- [Problem]
A single number is the answer here: how many lines below include "repeat"?

Dataset entries
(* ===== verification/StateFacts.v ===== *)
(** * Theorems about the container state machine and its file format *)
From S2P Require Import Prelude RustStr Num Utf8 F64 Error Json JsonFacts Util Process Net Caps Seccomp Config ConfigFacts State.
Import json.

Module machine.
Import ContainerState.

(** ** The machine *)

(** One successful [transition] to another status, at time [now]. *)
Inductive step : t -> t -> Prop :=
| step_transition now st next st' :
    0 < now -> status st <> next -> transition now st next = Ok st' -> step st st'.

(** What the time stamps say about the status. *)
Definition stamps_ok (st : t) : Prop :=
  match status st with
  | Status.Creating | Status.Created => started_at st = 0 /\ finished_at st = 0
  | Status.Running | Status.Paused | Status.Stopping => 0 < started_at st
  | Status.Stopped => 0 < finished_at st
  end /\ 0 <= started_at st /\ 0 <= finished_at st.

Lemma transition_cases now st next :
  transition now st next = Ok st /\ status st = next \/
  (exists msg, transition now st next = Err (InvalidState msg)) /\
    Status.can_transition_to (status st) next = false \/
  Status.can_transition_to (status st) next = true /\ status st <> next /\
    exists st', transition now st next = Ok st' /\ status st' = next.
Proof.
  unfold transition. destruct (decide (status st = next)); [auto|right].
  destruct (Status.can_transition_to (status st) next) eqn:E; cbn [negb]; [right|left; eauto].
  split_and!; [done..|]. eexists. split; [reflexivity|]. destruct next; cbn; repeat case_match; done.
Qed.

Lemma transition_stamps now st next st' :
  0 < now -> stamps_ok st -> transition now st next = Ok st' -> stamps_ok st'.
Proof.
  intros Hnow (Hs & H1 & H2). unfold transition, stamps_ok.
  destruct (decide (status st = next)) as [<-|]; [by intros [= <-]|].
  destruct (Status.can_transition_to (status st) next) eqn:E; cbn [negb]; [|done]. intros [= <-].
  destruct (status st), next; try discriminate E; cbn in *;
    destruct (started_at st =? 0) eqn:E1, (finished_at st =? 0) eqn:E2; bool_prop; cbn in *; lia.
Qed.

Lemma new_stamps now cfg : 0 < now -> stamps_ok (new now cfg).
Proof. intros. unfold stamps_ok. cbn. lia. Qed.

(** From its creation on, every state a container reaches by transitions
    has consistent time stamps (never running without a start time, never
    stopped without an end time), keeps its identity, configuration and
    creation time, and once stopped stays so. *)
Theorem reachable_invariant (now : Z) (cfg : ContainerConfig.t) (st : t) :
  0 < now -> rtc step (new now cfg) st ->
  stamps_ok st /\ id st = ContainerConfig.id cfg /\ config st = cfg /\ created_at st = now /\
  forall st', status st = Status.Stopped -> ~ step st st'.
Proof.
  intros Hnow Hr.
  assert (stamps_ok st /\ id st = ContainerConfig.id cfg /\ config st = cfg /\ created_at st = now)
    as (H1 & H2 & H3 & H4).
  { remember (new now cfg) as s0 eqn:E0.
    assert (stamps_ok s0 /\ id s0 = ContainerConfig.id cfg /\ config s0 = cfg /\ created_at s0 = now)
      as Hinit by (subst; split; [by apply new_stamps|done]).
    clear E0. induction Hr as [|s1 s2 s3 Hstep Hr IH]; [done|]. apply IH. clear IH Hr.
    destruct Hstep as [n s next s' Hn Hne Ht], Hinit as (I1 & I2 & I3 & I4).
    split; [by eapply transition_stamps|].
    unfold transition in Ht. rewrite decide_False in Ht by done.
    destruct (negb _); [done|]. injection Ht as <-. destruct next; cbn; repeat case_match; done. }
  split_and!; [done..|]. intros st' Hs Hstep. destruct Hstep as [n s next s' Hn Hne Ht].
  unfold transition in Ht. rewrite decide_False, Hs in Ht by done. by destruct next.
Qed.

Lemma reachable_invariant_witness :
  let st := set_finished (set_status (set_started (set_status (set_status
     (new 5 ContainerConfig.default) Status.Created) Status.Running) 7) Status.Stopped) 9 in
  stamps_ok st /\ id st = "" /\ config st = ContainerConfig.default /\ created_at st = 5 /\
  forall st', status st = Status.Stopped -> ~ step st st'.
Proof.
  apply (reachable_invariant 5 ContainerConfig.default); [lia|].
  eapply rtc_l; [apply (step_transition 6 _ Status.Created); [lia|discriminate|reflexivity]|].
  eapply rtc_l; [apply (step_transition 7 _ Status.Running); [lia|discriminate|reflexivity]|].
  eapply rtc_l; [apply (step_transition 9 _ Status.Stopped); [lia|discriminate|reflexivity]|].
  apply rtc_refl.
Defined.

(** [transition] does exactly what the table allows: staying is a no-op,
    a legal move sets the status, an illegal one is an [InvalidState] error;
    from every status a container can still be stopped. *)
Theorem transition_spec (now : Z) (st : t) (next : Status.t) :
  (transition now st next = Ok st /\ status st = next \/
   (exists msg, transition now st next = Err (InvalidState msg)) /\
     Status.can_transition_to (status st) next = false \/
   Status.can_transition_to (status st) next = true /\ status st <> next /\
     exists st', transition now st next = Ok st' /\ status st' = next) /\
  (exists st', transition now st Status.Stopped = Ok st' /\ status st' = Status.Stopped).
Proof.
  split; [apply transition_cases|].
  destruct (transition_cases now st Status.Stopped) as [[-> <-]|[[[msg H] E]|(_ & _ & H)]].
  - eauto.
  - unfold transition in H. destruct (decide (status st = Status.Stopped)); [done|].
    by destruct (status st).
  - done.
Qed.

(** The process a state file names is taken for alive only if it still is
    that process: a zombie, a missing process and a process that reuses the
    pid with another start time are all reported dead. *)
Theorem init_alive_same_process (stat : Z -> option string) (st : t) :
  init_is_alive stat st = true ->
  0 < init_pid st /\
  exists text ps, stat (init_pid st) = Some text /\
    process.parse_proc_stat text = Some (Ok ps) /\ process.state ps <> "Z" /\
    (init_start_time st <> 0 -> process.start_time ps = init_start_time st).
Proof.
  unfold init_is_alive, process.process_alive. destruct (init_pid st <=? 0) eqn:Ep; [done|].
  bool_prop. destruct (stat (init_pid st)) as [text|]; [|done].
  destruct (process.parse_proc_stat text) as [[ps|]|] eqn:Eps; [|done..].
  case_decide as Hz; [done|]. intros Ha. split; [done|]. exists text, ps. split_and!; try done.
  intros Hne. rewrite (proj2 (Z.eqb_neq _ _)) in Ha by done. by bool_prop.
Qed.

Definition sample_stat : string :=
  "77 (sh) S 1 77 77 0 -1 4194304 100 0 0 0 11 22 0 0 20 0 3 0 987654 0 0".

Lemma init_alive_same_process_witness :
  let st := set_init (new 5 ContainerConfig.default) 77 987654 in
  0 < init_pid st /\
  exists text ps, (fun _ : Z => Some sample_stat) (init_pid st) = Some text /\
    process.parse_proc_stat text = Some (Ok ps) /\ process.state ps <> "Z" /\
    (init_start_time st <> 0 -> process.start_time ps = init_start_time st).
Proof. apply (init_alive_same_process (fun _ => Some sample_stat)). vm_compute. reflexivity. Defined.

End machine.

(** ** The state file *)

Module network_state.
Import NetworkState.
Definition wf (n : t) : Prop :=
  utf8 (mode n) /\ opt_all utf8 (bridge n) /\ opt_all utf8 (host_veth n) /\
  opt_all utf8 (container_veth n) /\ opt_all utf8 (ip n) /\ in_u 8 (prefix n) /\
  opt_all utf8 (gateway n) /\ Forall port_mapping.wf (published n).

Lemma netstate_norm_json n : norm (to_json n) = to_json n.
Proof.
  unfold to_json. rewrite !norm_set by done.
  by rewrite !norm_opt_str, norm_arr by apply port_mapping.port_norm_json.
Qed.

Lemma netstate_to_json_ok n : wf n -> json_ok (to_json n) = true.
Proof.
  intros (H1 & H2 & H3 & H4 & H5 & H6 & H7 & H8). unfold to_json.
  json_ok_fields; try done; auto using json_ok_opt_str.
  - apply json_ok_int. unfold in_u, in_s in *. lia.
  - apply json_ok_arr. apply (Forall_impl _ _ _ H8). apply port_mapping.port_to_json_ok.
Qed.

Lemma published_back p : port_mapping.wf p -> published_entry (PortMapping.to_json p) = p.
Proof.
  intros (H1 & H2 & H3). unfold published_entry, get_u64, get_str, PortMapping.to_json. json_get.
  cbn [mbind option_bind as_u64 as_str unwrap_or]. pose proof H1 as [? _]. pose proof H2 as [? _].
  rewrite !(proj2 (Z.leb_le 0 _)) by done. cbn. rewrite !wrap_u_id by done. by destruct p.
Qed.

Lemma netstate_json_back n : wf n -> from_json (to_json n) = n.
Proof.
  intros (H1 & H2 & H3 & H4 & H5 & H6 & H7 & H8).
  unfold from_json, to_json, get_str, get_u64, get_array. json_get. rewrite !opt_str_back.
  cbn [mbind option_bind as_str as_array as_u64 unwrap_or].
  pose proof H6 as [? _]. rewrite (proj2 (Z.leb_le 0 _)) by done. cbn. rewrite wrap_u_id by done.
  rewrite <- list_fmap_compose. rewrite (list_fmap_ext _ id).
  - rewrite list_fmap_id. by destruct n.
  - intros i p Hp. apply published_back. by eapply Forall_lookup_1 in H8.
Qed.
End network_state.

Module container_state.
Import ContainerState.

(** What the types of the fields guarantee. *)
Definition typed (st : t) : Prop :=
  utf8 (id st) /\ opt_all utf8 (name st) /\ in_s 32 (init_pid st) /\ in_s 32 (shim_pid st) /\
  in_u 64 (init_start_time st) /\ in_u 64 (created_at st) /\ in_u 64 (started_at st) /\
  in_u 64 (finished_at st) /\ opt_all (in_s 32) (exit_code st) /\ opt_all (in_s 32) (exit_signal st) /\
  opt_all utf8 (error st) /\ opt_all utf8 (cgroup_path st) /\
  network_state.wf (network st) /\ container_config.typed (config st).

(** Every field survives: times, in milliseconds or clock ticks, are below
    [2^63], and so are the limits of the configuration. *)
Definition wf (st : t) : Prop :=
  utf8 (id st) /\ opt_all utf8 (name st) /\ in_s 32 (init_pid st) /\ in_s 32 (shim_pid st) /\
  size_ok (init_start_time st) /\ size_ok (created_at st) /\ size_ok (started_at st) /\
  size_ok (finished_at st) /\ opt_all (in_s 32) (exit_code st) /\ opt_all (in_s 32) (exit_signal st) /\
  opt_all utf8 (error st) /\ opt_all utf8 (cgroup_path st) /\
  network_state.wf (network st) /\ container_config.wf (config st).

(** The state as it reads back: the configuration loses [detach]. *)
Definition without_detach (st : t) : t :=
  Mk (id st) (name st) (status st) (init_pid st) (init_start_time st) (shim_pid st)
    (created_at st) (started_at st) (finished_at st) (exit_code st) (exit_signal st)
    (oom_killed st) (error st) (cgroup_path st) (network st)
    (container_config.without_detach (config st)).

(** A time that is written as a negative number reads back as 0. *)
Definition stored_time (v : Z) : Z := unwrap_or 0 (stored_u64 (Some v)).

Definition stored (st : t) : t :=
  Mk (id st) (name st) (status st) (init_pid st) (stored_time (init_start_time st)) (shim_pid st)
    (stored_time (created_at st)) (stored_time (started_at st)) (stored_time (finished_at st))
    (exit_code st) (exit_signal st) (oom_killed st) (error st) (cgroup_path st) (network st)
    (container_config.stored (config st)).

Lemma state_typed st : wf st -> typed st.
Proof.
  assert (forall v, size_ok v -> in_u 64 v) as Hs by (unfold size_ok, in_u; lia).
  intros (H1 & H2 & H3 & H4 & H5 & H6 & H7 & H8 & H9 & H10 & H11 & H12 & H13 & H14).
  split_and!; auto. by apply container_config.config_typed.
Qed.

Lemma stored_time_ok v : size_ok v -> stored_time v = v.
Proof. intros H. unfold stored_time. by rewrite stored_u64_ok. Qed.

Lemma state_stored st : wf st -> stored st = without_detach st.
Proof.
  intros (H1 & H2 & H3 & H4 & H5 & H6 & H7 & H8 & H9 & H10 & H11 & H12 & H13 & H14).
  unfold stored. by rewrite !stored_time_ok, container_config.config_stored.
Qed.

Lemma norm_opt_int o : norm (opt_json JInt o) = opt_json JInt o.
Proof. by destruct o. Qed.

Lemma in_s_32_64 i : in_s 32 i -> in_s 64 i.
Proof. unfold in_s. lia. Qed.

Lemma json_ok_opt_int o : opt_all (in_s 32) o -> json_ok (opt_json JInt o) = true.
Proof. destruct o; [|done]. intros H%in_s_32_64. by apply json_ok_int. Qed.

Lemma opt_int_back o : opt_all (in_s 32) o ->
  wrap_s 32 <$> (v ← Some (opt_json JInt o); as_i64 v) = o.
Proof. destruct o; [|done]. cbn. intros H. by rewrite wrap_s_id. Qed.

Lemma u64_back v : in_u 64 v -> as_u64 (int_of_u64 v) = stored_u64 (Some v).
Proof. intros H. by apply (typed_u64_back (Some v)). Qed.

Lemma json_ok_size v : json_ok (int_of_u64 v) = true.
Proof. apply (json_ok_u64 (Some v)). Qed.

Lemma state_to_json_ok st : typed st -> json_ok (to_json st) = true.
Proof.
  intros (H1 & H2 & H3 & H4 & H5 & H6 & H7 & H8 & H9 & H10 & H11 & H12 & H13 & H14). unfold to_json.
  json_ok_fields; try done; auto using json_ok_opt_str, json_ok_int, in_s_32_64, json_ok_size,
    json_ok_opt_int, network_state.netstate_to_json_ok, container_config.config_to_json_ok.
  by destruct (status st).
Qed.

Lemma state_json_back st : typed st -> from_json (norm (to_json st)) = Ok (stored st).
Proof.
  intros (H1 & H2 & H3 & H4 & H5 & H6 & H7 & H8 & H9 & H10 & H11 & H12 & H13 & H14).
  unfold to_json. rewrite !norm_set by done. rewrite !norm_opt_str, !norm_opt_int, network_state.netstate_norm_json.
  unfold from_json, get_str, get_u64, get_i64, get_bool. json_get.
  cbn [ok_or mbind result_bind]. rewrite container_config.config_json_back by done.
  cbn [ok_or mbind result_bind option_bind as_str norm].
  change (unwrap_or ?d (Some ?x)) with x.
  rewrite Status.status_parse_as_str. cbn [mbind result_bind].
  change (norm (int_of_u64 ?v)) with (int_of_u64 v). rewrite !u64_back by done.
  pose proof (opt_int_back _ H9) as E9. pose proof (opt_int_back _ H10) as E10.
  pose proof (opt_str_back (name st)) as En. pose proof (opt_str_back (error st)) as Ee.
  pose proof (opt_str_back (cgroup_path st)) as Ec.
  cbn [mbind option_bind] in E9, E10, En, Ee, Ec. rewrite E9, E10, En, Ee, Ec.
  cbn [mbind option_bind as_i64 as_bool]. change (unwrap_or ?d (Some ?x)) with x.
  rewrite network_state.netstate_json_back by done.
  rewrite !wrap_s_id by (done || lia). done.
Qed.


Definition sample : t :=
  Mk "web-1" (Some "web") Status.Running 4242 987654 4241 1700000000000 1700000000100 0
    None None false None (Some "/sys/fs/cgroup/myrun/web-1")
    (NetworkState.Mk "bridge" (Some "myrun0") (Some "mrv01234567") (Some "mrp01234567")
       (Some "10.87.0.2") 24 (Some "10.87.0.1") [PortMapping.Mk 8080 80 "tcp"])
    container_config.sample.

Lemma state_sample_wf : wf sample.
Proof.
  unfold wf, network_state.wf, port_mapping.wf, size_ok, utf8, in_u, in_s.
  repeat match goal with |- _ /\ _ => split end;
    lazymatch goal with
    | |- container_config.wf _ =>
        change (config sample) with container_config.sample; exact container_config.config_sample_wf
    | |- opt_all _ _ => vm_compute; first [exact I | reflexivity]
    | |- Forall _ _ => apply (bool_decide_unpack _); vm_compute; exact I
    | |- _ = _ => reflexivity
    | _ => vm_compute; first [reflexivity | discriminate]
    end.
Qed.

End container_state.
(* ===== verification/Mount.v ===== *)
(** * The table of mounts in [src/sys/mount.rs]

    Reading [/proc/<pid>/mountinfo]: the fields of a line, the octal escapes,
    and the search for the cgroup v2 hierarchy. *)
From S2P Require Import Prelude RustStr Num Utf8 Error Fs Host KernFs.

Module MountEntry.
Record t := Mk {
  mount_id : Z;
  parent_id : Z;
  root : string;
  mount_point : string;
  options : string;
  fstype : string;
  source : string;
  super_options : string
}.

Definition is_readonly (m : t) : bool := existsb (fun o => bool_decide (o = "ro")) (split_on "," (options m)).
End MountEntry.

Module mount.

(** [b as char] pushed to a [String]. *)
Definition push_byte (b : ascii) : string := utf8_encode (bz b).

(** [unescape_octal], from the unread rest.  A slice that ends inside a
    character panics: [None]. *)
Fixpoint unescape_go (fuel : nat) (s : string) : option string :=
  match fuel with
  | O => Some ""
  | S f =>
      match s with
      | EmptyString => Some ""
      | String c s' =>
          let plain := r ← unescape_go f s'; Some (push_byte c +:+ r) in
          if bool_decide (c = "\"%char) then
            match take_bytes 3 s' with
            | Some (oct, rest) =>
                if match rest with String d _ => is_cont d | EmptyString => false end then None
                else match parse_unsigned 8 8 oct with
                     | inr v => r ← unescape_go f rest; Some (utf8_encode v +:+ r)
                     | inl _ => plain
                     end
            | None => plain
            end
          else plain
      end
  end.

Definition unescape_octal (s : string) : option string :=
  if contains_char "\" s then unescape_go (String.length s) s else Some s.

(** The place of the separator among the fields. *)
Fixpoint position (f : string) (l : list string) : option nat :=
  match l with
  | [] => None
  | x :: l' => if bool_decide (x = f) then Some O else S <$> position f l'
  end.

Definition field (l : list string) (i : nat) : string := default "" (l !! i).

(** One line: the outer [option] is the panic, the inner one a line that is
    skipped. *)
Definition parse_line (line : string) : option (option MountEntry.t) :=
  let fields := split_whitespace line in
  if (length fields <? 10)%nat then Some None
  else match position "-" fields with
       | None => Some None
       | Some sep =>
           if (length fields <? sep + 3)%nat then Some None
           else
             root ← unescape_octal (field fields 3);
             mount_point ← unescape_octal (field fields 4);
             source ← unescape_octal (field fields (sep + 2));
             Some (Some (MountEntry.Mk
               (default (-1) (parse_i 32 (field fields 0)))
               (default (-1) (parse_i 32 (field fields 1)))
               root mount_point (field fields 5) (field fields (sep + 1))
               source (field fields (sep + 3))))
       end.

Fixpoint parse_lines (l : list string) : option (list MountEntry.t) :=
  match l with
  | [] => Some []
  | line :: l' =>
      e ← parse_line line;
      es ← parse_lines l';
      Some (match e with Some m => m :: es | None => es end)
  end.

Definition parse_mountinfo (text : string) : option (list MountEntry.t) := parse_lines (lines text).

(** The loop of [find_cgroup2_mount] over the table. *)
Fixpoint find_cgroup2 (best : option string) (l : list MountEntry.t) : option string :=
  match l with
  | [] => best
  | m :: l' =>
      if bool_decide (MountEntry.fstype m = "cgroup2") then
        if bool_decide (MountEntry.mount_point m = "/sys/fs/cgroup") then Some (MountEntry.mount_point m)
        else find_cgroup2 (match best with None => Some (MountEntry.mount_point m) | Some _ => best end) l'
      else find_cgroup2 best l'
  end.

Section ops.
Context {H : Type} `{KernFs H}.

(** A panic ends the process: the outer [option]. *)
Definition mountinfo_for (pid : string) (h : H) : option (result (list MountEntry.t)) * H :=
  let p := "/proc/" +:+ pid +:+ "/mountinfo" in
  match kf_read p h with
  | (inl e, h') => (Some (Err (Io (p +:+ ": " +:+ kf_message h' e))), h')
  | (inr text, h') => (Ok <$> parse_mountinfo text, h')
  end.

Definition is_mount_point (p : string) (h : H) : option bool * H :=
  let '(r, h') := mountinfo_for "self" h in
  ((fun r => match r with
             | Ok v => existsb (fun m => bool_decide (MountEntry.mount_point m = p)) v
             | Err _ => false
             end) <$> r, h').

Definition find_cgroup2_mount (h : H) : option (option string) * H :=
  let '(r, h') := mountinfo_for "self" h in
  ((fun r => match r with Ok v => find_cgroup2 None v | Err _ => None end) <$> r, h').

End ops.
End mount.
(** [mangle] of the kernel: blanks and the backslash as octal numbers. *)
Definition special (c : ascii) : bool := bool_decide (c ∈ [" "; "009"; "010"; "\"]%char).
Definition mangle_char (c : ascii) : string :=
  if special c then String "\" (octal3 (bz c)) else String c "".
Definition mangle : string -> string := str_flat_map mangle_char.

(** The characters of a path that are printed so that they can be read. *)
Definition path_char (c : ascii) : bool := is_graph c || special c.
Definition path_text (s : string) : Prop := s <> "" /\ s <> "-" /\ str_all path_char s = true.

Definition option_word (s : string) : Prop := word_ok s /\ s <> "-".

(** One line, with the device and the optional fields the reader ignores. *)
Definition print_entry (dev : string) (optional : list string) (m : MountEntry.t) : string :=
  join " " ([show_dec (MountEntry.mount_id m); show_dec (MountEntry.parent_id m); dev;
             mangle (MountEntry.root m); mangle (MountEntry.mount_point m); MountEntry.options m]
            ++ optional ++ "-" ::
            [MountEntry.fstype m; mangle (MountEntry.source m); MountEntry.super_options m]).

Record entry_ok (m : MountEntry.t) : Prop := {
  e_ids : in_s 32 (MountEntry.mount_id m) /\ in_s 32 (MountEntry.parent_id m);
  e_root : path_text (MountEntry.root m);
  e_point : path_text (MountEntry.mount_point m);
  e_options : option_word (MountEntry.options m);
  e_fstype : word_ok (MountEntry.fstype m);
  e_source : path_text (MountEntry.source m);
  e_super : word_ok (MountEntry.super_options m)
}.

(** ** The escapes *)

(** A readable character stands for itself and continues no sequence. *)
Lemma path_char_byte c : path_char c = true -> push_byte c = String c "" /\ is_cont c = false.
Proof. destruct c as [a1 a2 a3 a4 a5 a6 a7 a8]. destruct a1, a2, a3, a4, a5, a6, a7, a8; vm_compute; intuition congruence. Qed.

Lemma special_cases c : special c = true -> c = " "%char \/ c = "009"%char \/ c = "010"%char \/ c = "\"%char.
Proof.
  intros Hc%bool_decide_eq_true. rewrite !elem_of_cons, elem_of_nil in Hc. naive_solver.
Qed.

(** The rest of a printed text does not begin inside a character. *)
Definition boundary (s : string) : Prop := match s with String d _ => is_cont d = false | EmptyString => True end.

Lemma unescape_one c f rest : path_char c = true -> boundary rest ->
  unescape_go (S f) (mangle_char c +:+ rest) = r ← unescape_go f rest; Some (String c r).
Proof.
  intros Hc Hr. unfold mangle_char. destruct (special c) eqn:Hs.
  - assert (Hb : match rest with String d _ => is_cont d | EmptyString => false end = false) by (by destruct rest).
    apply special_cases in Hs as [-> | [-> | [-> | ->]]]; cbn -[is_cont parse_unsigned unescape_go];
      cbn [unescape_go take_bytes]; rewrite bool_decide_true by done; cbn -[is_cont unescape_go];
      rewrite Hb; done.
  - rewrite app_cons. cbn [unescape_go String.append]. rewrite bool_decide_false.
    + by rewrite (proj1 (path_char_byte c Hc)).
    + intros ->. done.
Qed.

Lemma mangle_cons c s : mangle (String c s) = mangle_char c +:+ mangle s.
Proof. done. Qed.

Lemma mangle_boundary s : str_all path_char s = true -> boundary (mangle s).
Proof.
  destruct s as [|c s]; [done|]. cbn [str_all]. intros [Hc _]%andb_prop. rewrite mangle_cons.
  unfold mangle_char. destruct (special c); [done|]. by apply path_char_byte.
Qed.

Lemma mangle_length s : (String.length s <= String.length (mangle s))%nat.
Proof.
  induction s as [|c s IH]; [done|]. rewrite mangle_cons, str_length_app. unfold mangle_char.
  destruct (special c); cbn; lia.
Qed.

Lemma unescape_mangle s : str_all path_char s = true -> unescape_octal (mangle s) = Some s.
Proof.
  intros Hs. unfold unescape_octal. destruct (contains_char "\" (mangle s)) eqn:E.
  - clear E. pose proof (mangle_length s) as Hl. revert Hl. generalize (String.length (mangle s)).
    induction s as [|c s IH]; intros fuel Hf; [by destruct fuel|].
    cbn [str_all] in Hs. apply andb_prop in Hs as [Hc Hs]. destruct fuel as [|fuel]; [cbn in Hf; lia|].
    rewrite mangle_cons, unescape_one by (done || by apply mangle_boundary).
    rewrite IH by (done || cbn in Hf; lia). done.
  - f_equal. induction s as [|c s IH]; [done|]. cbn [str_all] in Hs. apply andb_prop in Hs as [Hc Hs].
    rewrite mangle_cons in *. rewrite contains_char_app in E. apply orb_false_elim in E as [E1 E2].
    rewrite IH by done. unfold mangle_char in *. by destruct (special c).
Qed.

- [Final answer]
3